Hong Kong is to reopen bars, swimming pools, amusement parks, clubs and karaoke venues with restrictions from Friday onward, after at least two months of closure owing to the third wave of coronavirus infections. Tuesday marks the first day since early July that the city reported zero local cases.
Restaurant opening hours will also be extended from 10 pm to midnight. The measures will remain in place for seven days.
“I hope this indicates that the third wave is under control and Hong Kong people can resume their normal, daily activities and schools, as well as commercial activities, can resume,” Chief Executive Carrie Lam said at a press conference on Tuesday. “But we should not let our guard down. We should adhere to various anti-epidemic measures and the government will react quickly if something happens.”
The ban on group gatherings of more than four people and mandatory public mask-wearing will remain in place.
The announcement followed another round of relaxations last week, with the public group gathering limit raised from two to four and most sports, as well as some entertainment facilities allowed to reopen.

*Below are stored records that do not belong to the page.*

(** C2. A disconnect callback that arrives while [mounted] is still false
    returns at its first test; one that arrives when [unmounted] is already
    true returns at its second.  In both cases it never enters
    [unmountServer], and the package variables, the effects and the state
    of the process are exactly what they were: no unmount, no panic, no
    error.  The same holds of the callback as one thread among others: its
    step leaves the shared state alone and takes it to its return. *)
Theorem early_disconnect_is_noop (s : Shared) :
  exited s = None ->
  Value (mounted s) = false \/ Value (unmounted s) = true ->
  (exists visited,
     handleDeviceDisconnected s = (visited, s) /\
     returned_h visited = true /\
     Forall (fun pc => in_unmountServer pc = false) visited) /\
  unmount_calls (snd (handleDeviceDisconnected s)) = unmount_calls s /\
  panicked (snd (handleDeviceDisconnected s)) = false /\
  (Value (mounted s) = false ->
   step_handleDeviceDisconnected H_CheckMounted s = (H_Return, s)) /\
  (Value (unmounted s) = true ->
   step_handleDeviceDisconnected H_CheckUnmounted s = (H_Return, s)).
Proof.
  intros Halive Hflags.
  destruct (guard_returns_early s Halive Hflags) as [visited [Hrun Hv]].
  split; [exists visited; split; assumption|].
  rewrite Hrun. simpl.
  split; [reflexivity|]. split; [unfold panicked; rewrite Halive; reflexivity|].
  destruct s as [srv [[|]] [[|]] tr ex]; simpl; split; intros [=]; reflexivity.
Qed.

Lemma early_disconnect_is_noop_witness :
  let s := shared (run pixel (replicate 10 (RunMain ServerDone)) boot) in
  exited s = None /\ Value (mounted s) = false /\
  server s = Some (FuseServer "/home/user/mnt") /\
  unmount_calls (snd (handleDeviceDisconnected s)) = unmount_calls s /\
  panicked (snd (handleDeviceDisconnected s)) = false.
Proof.
  intros s.
  split; [reflexivity|]. split; [reflexivity|]. split; [reflexivity|].
  destruct (early_disconnect_is_noop s eq_refl (or_introl eq_refl))
    as [_ [Hcalls [Hpanic _]]].
  split; assumption.
Defined.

Small and medium businesses have struggled to cope with the partial lockdown and industry groups have lobbied the government to ease anti-epidemic measures.
Hong Kong saw a surge in the number of untraceable local Covid-19 infections between June and August, prompting authorities to impose some of the strictest social distancing measures since the start of the outbreak. Health authorities have recorded 4,971 cases and 101 related deaths as of Monday. Local media reported that four additional cases will be announced later.
Separately, the city’s leader revealed at an earlier press conference that 1,783,000 people had participated in the voluntary universal community testing programme between September 1-14: “I would like to thank everyone for their contribution to the success of this programme,” she said, adding it could not be achieved without the help of central authorities. Pro-democracy lawmakers and district councillors have questioned the programme’s protection of personal data.
First detected in the Chinese city Wuhan, Covid-19 has infected nearly 30 million people and led to almost one million deaths since at least last December, according to researchers at Johns Hopkins University.